The Ministry of Public Security will spend in excess of $160M to expand the Guyana Police Force’s intelligence capacity in 2018.

Minister of Public Security, Khemraj Ramjattan, defending his ministry’s budget allocation in the National Assembly

According to the Department of Public Information (DPI), Minister of Public Security Khemraj Ramjattan told the Committee of Supply of the National Assembly, on Thursday, that the expenditure is in keeping with the government’s drive to create a safer society.

“The intelligence capacity of the organisation is important and vital to it and the force has sought to have some re-engineering done in relation to the intelligence capacity. The undertaking has received a boost from the Jamaica Constabulary Force and this is what the expenditure going towards,” Minister Ramjattan said when questioned by the Opposition Member of Parliament (MP), Anil Nandlall.

Further, Minister Ramjattan said while the sum caters to pay informants there is also provisions for expanding the network of informants and protect intelligence gathered.

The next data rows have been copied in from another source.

(** * watex.tools.exmath: the ohmic-area and anomaly-shape core

    A shallow embedding of the numerical core of [watex/tools/exmath.py]
    ([find_limit_for_integration], [find_bound_for_integration], [fitfunc],
    [vesDataOperator], [dummy_basement_curve], [ohmicArea], [shape]) and the
    properties of it that the specification states.

    Conventions.
    - numpy integer arrays are [list Z]; numpy float arrays are [list Q]
      (exact rationals: rounding, NaN and infinities are outside the model),
      except for [shape], whose result rounding can change: its arrays are
      lists of binary64 floats;
    - a Python exception is a value of [exn]; a call that can raise returns
      [res A];
    - a Python list that is mutated in place is modelled by its contents
      before and after the call. *)

From Stdlib Require Import String Ascii.
From Stdlib Require Import ZArith QArith Qabs List Bool Lia Sorted.
From Stdlib Require PrimFloat.
Import ListNotations.

Set Implicit Arguments.

(** ** Exceptions and results *)

(** One constructor per raise site that the modelled code can reach. *)
Inductive exn : Type :=
| ValueError_zero_size      (* numpy reduction (min, max, argmin) of an empty array *)
| ValueError_empty_sequence (* builtin min()/max() of an empty sequence *)
| IndexError                (* index out of range *)
| RecursionError            (* recursion budget exhausted *)
| UnboundLocalError         (* local variable read before assignment *)
| StationError              (* exmath.shape: station index >= len(cz) *)
| ValueError_typeofop       (* vesDataOperator: unknown typeofop *)
| VESError_length           (* vesDataOperator: len(AB) != len(rhoa) *)
| ValueError_mask_assign    (* numpy: boolean-mask assignment of a wrong number of values *)
| ValueError_objective      (* ohmicArea: unknown objective *)
| ValueError_float          (* ohmicArea: ohmSkey could not be converted to float *)
| VESError_keydepth         (* ohmicArea: ohmSkey >= maxdepth *)
| ValueError_polyfit_deg    (* numpy.polyfit: expected deg >= 0 *)
| TypeError_polyfit_empty   (* numpy.polyfit: expected non-empty vector for x *)
| TypeError_polyfit_length  (* numpy.polyfit: expected x and y to have same length *)
| LinAlgError               (* numpy.polyfit: the least-squares solve did not converge *)
| ValueError_split          (* numpy.split: array split does not result in an equal division *)
| ValueError_unpack.        (* unpacking a sequence of the wrong length *)

(** The Python class of each exception. *)
Inductive pyclass : Type := ValueError | TypeError | LookupError | RuntimeError | NameError | VESError | StationErrorClass.

Definition class_of (e : exn) : pyclass :=
  match e with
  | ValueError_zero_size | ValueError_empty_sequence | ValueError_typeofop
  | ValueError_mask_assign | ValueError_objective | ValueError_float
  | ValueError_polyfit_deg | LinAlgError | ValueError_split | ValueError_unpack => ValueError
  | TypeError_polyfit_empty | TypeError_polyfit_length => TypeError
  | IndexError => LookupError
  | RecursionError => RuntimeError
  | UnboundLocalError => NameError
  | VESError_length | VESError_keydepth => VESError
  | StationError => StationErrorClass
  end.

(** The exceptions of the numerical part of [ohmicArea] (fits, bounds,
    quadrature) and those of [vesDataOperator]. *)
Definition numeric_error (e : exn) : bool :=
  match e with
  | ValueError_polyfit_deg | TypeError_polyfit_empty | TypeError_polyfit_length
  | LinAlgError | ValueError_empty_sequence | ValueError_zero_size | IndexError
  | ValueError_split | ValueError_unpack => true
  | _ => false
  end.

Definition reduce_error (e : exn) : bool :=
  match e with
  | ValueError_typeofop | VESError_length | IndexError | ValueError_mask_assign => true
  | _ => false
  end.

Inductive res (A : Type) : Type :=
| Ok (a : A)
| Err (e : exn).
Arguments Ok {A} a.
Arguments Err {A} e.

Definition bind {A B : Type} (m : res A) (k : A -> res B) : res B :=
  match m with
  | Ok a => k a
  | Err e => Err e
  end.

Declare Scope res_scope.
Delimit Scope res_scope with res.
Notation "'do' x <- m ; k" := (bind m (fun x => k))
  (at level 10, x pattern, m at level 100, k at level 200) : res_scope.
Open Scope res_scope.

Definition of_option {A : Type} (e : exn) (o : option A) : res A :=
  match o with
  | Some a => Ok a
  | None => Err e
  end.

(** ** Integer index arrays *)

Module IxArr.

Open Scope Z_scope.

(** [ix_arr.min()], [ix_arr.max()] and the builtins [min], [max]: no value on
    an empty array. *)
Definition np_min (l : list Z) : option Z :=
  match l with
  | [] => None
  | x :: l' => Some (fold_left Z.min l' x)
  end.

Definition np_max (l : list Z) : option Z :=
  match l with
  | [] => None
  | x :: l' => Some (fold_left Z.max l' x)
  end.

Definition nat_max (l : list nat) : option nat :=
  match l with
  | [] => None
  | x :: l' => Some (fold_left Nat.max l' x)
  end.

(** [a[i]] for a possibly negative index [i], as Python resolves it. *)
Definition py_getitem {A : Type} (a : list A) (i : Z) : option A :=
  let n := Z.of_nat (length a) in
  if i <? 0
  then (if i + n <? 0 then None else nth_error a (Z.to_nat (i + n)))
  else nth_error a (Z.to_nat i).

(** [np.arange(start, start + n, 1)]. *)
Fixpoint arange (start : Z) (n : nat) : list Z :=
  match n with
  | O => []
  | S k => start :: arange (start + 1) k
  end.

(** Elementwise [a - b] of two arrays of the same length. *)
Fixpoint np_sub (a b : list Z) : list Z :=
  match a, b with
  | x :: a', y :: b' => (x - y) :: np_sub a' b'
  | _, _ => []
  end.

(** [np.where(mask)]: the indices at which the mask holds, counted from [i]. *)
Fixpoint where_from (i : nat) (mask : list bool) : list nat :=
  match mask with
  | [] => []
  | b :: mask' => if b then i :: where_from (S i) mask' else where_from (S i) mask'
  end.

Definition np_where (mask : list bool) : list nat := where_from 0 mask.

(** [a[index]] for an array of valid indices. *)
Definition take (a : list Z) (index : list nat) : list Z :=
  map (fun i => nth i a 0) index.

End IxArr.

(** ** The two bound finders *)

(** How a call that works on a caller-visible list ends. *)
Inductive outcome : Type :=
| Returned           (* the call returned the list it was given, [b0] *)
| Raised (e : exn).

Module Bounds.

Import IxArr.
Open Scope Z_scope.

(** The [for jj, v in enumerate(ix_arr)] loop of [find_limit_for_integration]:
    [rest] is what is left to iterate, [jj] the index of its head; the loop
    state is [(s, oc, b0)]. *)
Fixpoint limit_loop (ix_arr : list Z) (jj : Z) (rest : list Z) (s oc : Z) (b0 : list Z)
  : res (Z * list Z) :=
  match rest with
  | [] => Ok (oc, b0)
  | v :: rest' =>
      let s := v - s in
      if negb (s =? 1)
      then do prev <- of_option IndexError (py_getitem ix_arr (jj - 1));
           limit_loop ix_arr (jj + 1) rest' v v (b0 ++ [oc; prev])
      else limit_loop ix_arr (jj + 1) rest' v oc b0
  end.

(** [find_limit_for_integration(ix_arr, b0)]: the final contents of the list
    [b0] and how the call ended. *)
Definition find_limit_for_integration (ix_arr b0 : list Z) : list Z * outcome :=
  match np_min ix_arr with
  | None => (b0, Raised ValueError_zero_size)
  | Some m =>
      match limit_loop ix_arr 0 ix_arr (m - 1) m b0 with
      | Err e => (b0, Raised e)
      | Ok (oc, b1) =>
          let v := last ix_arr 0 in
          match py_getitem ix_arr (-1) with
          | None => (b1, Raised IndexError)
          | Some l => if v =? l then (b1 ++ [oc; v], Returned) else (b1, Returned)
          end
      end
  end.

(** [find_bound_for_integration] with room for [fuel] frames on the
    interpreter's stack: each call, the first one included, takes one, and a
    call for which none is left raises RecursionError. *)
Fixpoint find_bound_fuel (fuel : nat) (ix_arr b0 : list Z) : list Z * outcome :=
  match fuel with
  | O => (b0, Raised RecursionError)
  | S fuel' =>
      match np_min ix_arr with
      | None => (b0, Raised ValueError_zero_size)
      | Some m =>
          let psdiff := arange m (length ix_arr) in
          let diff := np_sub ix_arr psdiff in
          let index := np_where (map (fun d => d =? 0) diff) in
          match np_min (take ix_arr index) with
          | None => (b0, Raised ValueError_empty_sequence)
          | Some lo =>
              let b1 := b0 ++ [lo] in
              match np_max (take ix_arr index) with
              | None => (b1, Raised ValueError_empty_sequence)
              | Some hi =>
                  let b2 := b1 ++ [hi] in
                  match nat_max index with
                  | None => (b2, Raised ValueError_empty_sequence)
                  | Some mi =>
                      let array_init := skipn (mi + 1) ix_arr in
                      if (length array_init =? 0)%nat
                      then (b2, Returned)
                      else find_bound_fuel fuel' array_init b2
                  end
              end
          end
      end
  end.

(** [find_bound_for_integration(ix_arr, b0)], entered with room for [limit]
    further nested calls: what is left of [sys.getrecursionlimit()] (1000
    unless it was changed) below the frame of this call. *)
Definition find_bound_for_integration (limit : nat) (ix_arr b0 : list Z)
  : list Z * outcome :=
  find_bound_fuel (S limit) ix_arr b0.

(** *** The default accumulator

    Both functions declare [b0 = []]: Python evaluates that default once, when
    the [def] is executed, and every call that omits [b0] works on that one
    list. The module state holds its contents. *)
Record defaults : Type := mkDefaults {
  limit_b0 : list Z;
  bound_b0 : list Z
}.

(** The state right after the module is imported. *)
Definition at_import : defaults := mkDefaults [] [].

(** [find_bound_for_integration(a)]: what the call hands back (the contents of
    the returned list at the time of the return) and the state it leaves. *)
Definition call_bound (limit : nat) (a : list Z) (st : defaults)
  : res (list Z) * defaults :=
  let '(b, o) := find_bound_for_integration limit a (bound_b0 st) in
  (match o with Returned => Ok b | Raised e => Err e end,
   mkDefaults (limit_b0 st) b).

(** [find_limit_for_integration(a)]. *)
Definition call_limit (a : list Z) (st : defaults) : res (list Z) * defaults :=
  let '(b, o) := find_limit_for_integration a (limit_b0 st) in
  (match o with Returned => Ok b | Raised e => Err e end,
   mkDefaults b (bound_b0 st)).

(** *** Reference: the maximal runs of consecutive indices *)

(** [runs_aux oc prev l]: the bounds of the runs of [oc .. prev] followed by
    [l], flattened. *)
Fixpoint runs_aux (oc prev : Z) (l : list Z) : list Z :=
  match l with
  | [] => [oc; prev]
  | v :: l' => if v - prev =? 1 then runs_aux oc v l' else oc :: prev :: runs_aux v v l'
  end.

Definition runs (l : list Z) : list Z :=
  match l with
  | [] => []
  | x :: l' => runs_aux x x l'
  end.

(** An index array of 1001 runs: [0, 2, 4, ..., 2000]. *)
Definition thousand_runs : list Z := map (fun i => 2 * Z.of_nat i) (seq 0 1001).

(** The number of runs: [runs] lists two bounds for each. *)
Definition count_runs (l : list Z) : nat := Nat.div2 (length (runs l)).

(** [take_run prev l]: the longest prefix of [l] that continues [prev] by
    steps of one, and what follows it. *)
Fixpoint take_run (prev : Z) (l : list Z) : list Z * list Z :=
  match l with
  | [] => ([], [])
  | v :: l' =>
      if v - prev =? 1
      then let '(r, t) := take_run v l' in (v :: r, t)
      else ([], l)
  end.

End Bounds.

(** ** Float arrays *)

Module QArr.

Open Scope Q_scope.

(** The comparisons of numpy scalars. *)
Definition Qleb (a b : Q) : bool := Qle_bool a b.
Definition Qltb (a b : Q) : bool := negb (Qle_bool b a).
Definition Qeqb (a b : Q) : bool := Qeq_bool a b.

(** [np.argmin(a)]: the index of the first occurrence of the minimum. *)
Fixpoint argmin_from (i besti : nat) (best : Q) (l : list Q) : nat :=
  match l with
  | [] => besti
  | x :: l' =>
      if Qltb x best then argmin_from (S i) i x l' else argmin_from (S i) besti best l'
  end.

Definition argmin (l : list Q) : option nat :=
  match l with
  | [] => None
  | x :: l' => Some (argmin_from 1 0 x l')
  end.

(** [a.min()] and [a.max()]. *)
Definition Qminimum (l : list Q) : option Q :=
  match l with
  | [] => None
  | x :: l' => Some (fold_left (fun m y => if Qltb y m then y else m) l' x)
  end.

In addition, the approved amount caters for the expansion of the intelligence network nationally. “We want to spread nationally to the extent that we can always go back and find the information and the informant that could have helped and all of that and that is to make the force a far greater force than it is right now,” Minister Ramjattan was quoted by DPI as saying.

While Guyana has credited several of its recent successes in crime fighting to intelligence-driven work it has come under severe criticism for failing to protect the identity of its informants and files of information so gathered.

The budgeted sum was among the more than $18B approved by the committee of supplies of the National Assembly for expenditure in 2018 by the Ministry of Public security. It represents an increase of $10M compared to that of 2017, DPI said.